Il y aurait beaucoup à dire sur le retour des mesures absurdes et ubuesques comme le fait de ne plus pouvoir manger debout dans un restaurant ou encore d’interdire de consommer dans les trains, illustrations tragicomiques de la biopolitique intrusive et infantilisante que l’on subit depuis maintenant deux ans. Il y aurait également beaucoup à dire sur le retour du masque en extérieur, mesure à la fois inutile et aussi problématique du point de vue juridique, puisque la loi française indique que «la République se vit à visage découvert». Il y aurait enfin beaucoup à dire sur la malheureuse formule de Jean Castex – «ne faire peser les restrictions que sur les non-vaccinés» – qui n’a pas sa place dans une démocratie normale.

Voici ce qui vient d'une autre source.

Lemma syncDraft_no_selection prev cur :
  selectedNote cur = None -> syncDraft prev cur = cur.
Proof.
  intros E. unfold syncDraft. rewrite E.
  destruct (deps_changed prev cur), (mode cur); reflexivity.
Qed.

(** ** The invariant of the reachable states *)

Lemma well_formed_syncDraft prev cur :
  well_formed cur -> well_formed (syncDraft prev cur).
Proof.
  unfold well_formed. destruct (syncDraft_frame prev cur) as (-> & -> & _). tauto.
Qed.

Lemma selectedNote_Some s n : selectedNote s = Some n -> selectedId s = Some (id n).
Proof.
  unfold selectedNote. destruct (selectedId s) as [i|]; [|discriminate].
  destruct (i =? ""); [discriminate|]. intros F. apply find_some in F.
  destruct F as [_ E]. apply String.eqb_eq in E. congruence.
Qed.

Lemma well_formed_load api s : well_formed s -> well_formed (fst (load true api s)).
Proof.
  intros W. unfold load. destruct (api_listNotes api) as [items|e]; simpl.
  - split.
    + destruct (sortNotes items) eqn:E; simpl; rewrite <- ?E; apply sortNotes_sorted.
    + destruct (sortNotes items) eqn:E; simpl; [reflexivity | discriminate].
  - exact W.
Qed.

Lemma well_formed_handleSave api s :
  well_formed s -> well_formed (fst (handleSave api s)).
Proof.
  intros W. unfold handleSave.
  destruct (trim (draft_title (draft s)) =? ""); [exact W|].
  destruct (mode s).
  - exact W.
  - destruct (selectedNote s) as [sel|] eqn:Sel; [|exact W].
    destruct (api_updateNote api _ _ _); simpl; [|exact W].
    split; simpl; [apply sortNotes_sorted|].
    apply selectedNote_Some in Sel. congruence.
  - destruct (api_createNote api _ _) as [created|]; simpl; [|exact W].
    split; simpl; [apply (sortNotes_sorted (created :: notes s)) | discriminate].
Qed.

Lemma well_formed_handleDelete confirm api i s :
  well_formed s -> well_formed (fst (handleDelete confirm api i s)).
Proof.
  intros W. unfold handleDelete.
  destruct (confirm _); simpl; [|exact W].
  destruct (api_deleteNote api i); simpl; [|exact W].
  destruct W as [Srt Sel].
  destruct (selectedId s) as [sel|] eqn:E.
  - destruct (sel =? i); split; simpl; try apply sortNotes_sorted.
    + destruct (filter _ (notes s)); simpl; [reflexivity | discriminate].
    + rewrite E. discriminate.
  - split; simpl; [apply sortNotes_sorted|]. rewrite (Sel eq_refl). reflexivity.
Qed.

Lemma well_formed_step confirm api ev s :
  well_formed s -> well_formed (step confirm api ev s).
Proof.
  intros W. unfold step. apply well_formed_syncDraft.
  destruct ev; simpl; try exact W.
  - apply well_formed_load, W.
  - split; simpl; [apply W | discriminate].
  - unfold handleStartEdit. destruct (selectedNote s); exact W.
  - apply well_formed_handleSave, W.
  - unfold handleSubmit. destruct (canSave s); [apply well_formed_handleSave|]; exact W.
  - apply well_formed_handleDelete, W.
Qed.

Lemma well_formed_reachable s : reachable s -> well_formed s.
Proof.
  induction 1 as [|s confirm api ev R IH].
  - split; [constructor | reflexivity].
  - apply well_formed_step, IH.
Qed.

Lemma reachable_run confirm api evs s : reachable s -> reachable (run confirm api evs s).
Proof.
  unfold run. revert s. induction evs as [|ev evs IH]; simpl; intros s R; [exact R|].
  apply IH. constructor. exact R.
Qed.

Lemma count_selected_unique s :
  NoDup (map id (notes s)) -> (length (filter (isSelected s) (notes s)) <= 1)%nat.
Proof.
  unfold isSelected. destruct (selectedId s) as [i|].
  - induction (notes s) as [|n l IH]; simpl; [lia|]. intros D.
    apply NoDup_cons_iff in D. destruct D as [Nin D].
    destruct (String.eqb_spec (id n) i) as [E|E]; [|apply IH, D].
    simpl. assert (Z : filter (fun n0 : Note => id n0 =? i) l = []).
    { clear -Nin E. induction l as [|m l IH]; simpl in *; [reflexivity|].
      destruct (String.eqb_spec (id m) i); [exfalso; apply Nin; left; congruence|].
      apply IH. tauto. }
    rewrite Z. simpl. lia.
  - intros _. induction (notes s); simpl; auto.
Qed.


(** ** Unique ids *)

Lemma NoDup_ids_filter f (l : list Note) :
  NoDup (map id l) -> NoDup (map id (filter f l)).
Proof.
  induction l as [|n l IH]; simpl; intros D; [constructor|].
  apply NoDup_cons_iff in D. destruct D as [Nin D].
  destruct (f n); simpl; [|apply IH, D].
  constructor; [|apply IH, D]. intros I. apply Nin.
  apply in_map_iff in I. destruct I as (m & E & I). apply filter_In in I.
  apply in_map_iff. exists m. tauto.
Qed.

Lemma ids_of_replaced updated (l : list Note) :
  map id (map (fun n => if id n =? id updated then updated else n) l) = map id l.
Proof.
  induction l as [|n l IH]; simpl; [reflexivity|]. rewrite IH. f_equal.
  destruct (String.eqb_spec (id n) (id updated)); congruence.
Qed.

Lemma NoDup_ids_sortNotes l : NoDup (map id l) -> NoDup (map id (sortNotes l)).
Proof.
  apply Permutation_NoDup, Permutation_map, sortNotes_perm.
Qed.

Lemma unique_ids_step confirm api ev s :
  assigns_unique_ids api s -> NoDup (map id (notes s)) ->
  NoDup (map id (notes (step confirm api ev s))).
Proof.
  intros [L C] D. unfold step.
  destruct (syncDraft_frame s (fst (handle confirm api ev s))) as (-> & _).
  assert (Save : NoDup (map id (notes (fst (handleSave api s))))).
  { unfold handleSave. destruct (trim (draft_title (draft s)) =? ""); [exact D|].
    destruct (mode s); [exact D| |].
    - destruct (selectedNote s) as [sel|]; [|exact D].
      destruct (api_updateNote api _ _ _) as [updated|]; simpl; [|exact D].
      apply NoDup_ids_sortNotes. rewrite ids_of_replaced. exact D.
    - destruct (api_createNote api _ _) as [created|] eqn:A; simpl; [|exact D].
      apply (NoDup_ids_sortNotes (created :: notes s)). simpl.
      constructor; [apply (C _ _ _ A) | exact D]. }
  destruct ev; simpl; try exact D; try exact Save.
  - unfold load. destruct (api_listNotes api) as [items|] eqn:A; simpl; [|exact D].
    assert (S : NoDup (map id (sortNotes items)))
      by apply NoDup_ids_sortNotes, L, eq_refl.
    destruct (sortNotes items); simpl; exact S.
  - unfold handleStartEdit. destruct (selectedNote s); exact D.
  - unfold handleSubmit. destruct (canSave s); [exact Save | exact D].
  - unfold handleDelete. destruct (confirm _); simpl; [|exact D].
    destruct (api_deleteNote api noteId); simpl; [|exact D].
    assert (S : NoDup (map id (sortNotes
                 (filter (fun n => negb (id n =? noteId)) (notes s)))))
      by apply NoDup_ids_sortNotes, NoDup_ids_filter, D.
    destruct (selectedId s) as [sel|]; [destruct (sel =? noteId)|]; simpl; exact S.
Qed.

(** X3.  While the Adapter keeps ids unique, the ids of the collection
    are distinct in every reachable state and at most one row is marked
    selected. *)
Theorem reachable_unique_one_selected s :
  reachable_unique s ->
  NoDup (map id (notes s))
  /\ (length (filter (isSelected s) (notes s)) <= 1)%nat.
Proof.
  intros R.
  assert (D : NoDup (map id (notes s))).
  { induction R as [|s confirm api ev R IH U]; [constructor|].
    apply unique_ids_step; assumption. }
  split; [exact D | apply count_selected_unique, D].
Qed.

(** ** Delete *)

(** C10.  When the user declines the confirmation prompt, delete makes no
    Adapter call and leaves the note collection, the selection, the mode,
    the draft and the busy flag unchanged; the error message is cleared. *)
Theorem handleDelete_declined confirm api i s :
  confirm (delete_prompt s i) = false ->
  snd (handle confirm api (EvDelete i) s) = []
  /\ step confirm api (EvDelete i) s = setError "" s.
Proof.
  intros C. unfold step. simpl. unfold handleDelete. rewrite C. simpl.
  split; [reflexivity|]. apply syncDraft_unchanged; reflexivity.
Qed.


(** ** Save *)



(** X1.  A save with a title that is empty after trimming makes no Adapter
    call, leaves the mode and the collection unchanged, and surfaces the
    field error "Title is required.". *)
Theorem handleSave_blank_title confirm api s :
  trim (draft_title (draft s)) = "" ->
  snd (handle confirm api EvSave s) = []
  /\ step confirm api EvSave s = setTouched true (setError "" s)
  /\ titleError (step confirm api EvSave s) = "Title is required.".
Proof.
  intros T.
  assert (H : handle confirm api EvSave s = (setTouched true (setError "" s), [])).
  { simpl. unfold handleSave. rewrite T. reflexivity. }
  unfold step. rewrite H. cbn [fst snd].
  rewrite syncDraft_unchanged by reflexivity.
  split; [reflexivity|]. split; [reflexivity|].
  unfold titleError. simpl. rewrite T. reflexivity.
Qed.

(** X2.  Once the title field has been touched, submitting a draft whose
    trimmed title exceeds 80 characters makes no Adapter call, changes
    nothing else, and shows "Title must be 80 characters or less.". *)
Theorem handleSubmit_touched_overlong confirm api s :
  touched s = true ->
  (80 < String.length (trim (draft_title (draft s))))%nat ->
  snd (handle confirm api EvSubmit s) = []
  /\ step confirm api EvSubmit s = s
  /\ titleError s = "Title must be 80 characters or less.".
Proof.
  intros Tc L.
  assert (E : titleError s = "Title must be 80 characters or less.").
  { unfold titleError. rewrite Tc. cbn [negb].
    destruct (String.eqb_spec (trim (draft_title (draft s))) "") as [T|_];
      [rewrite T in L; simpl in L; lia|].
    destruct (Nat.ltb_spec 80 (String.length (trim (draft_title (draft s)))));
      [reflexivity | lia]. }
  assert (H : handle confirm api EvSubmit s = (setTouched true s, [])).
  { simpl. unfold handleSubmit, canSave. rewrite E. reflexivity. }
  assert (Same : setTouched true s = s).
  { destruct s; simpl in *. subst. reflexivity. }
  unfold step. rewrite H. cbn [fst snd]. rewrite Same.
  rewrite syncDraft_unchanged by reflexivity. auto.
Qed.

Le nouveau paradigme de gouvernement […] fait du régime démocratique l’exception et le régime d’exception la norme.
Mathieu Slama
Mais l’essentiel n’est pas là. L’essentiel est dans le nouveau paradigme de gouvernement qui s’installe depuis deux ans et qui fait du régime démocratique l’exception et le régime d’exception la norme. Il est dans la banalisation d’une méthode de gouvernement non démocratique, autoritaire, verticale, et dans la normalisation d’un état d’exception devenu permanent.
Les mesures annoncées par Jean Castex ne sont pas des propositions mais des décisions prises dans le cadre d’un Conseil de défense, qui est l’organe de décision privilégié par le gouvernement depuis le début de la pandémie. C’est donc un organe opaque, centré sur la personne du chef de l’État, qui prend toutes les décisions, charge au reste des institutions démocratiques de les valider (nous y reviendrons). Le Conseil de défense ne consulte qu’un seul organisme avant de se réunir : le Conseil scientifique, organisme non élu réunissant des médecins et experts qui n’ont aucune légitimité démocratique – et, disons-le, aucun souci de la chose publique. Aucun compte-rendu n’est fait de ces réunions, évidemment.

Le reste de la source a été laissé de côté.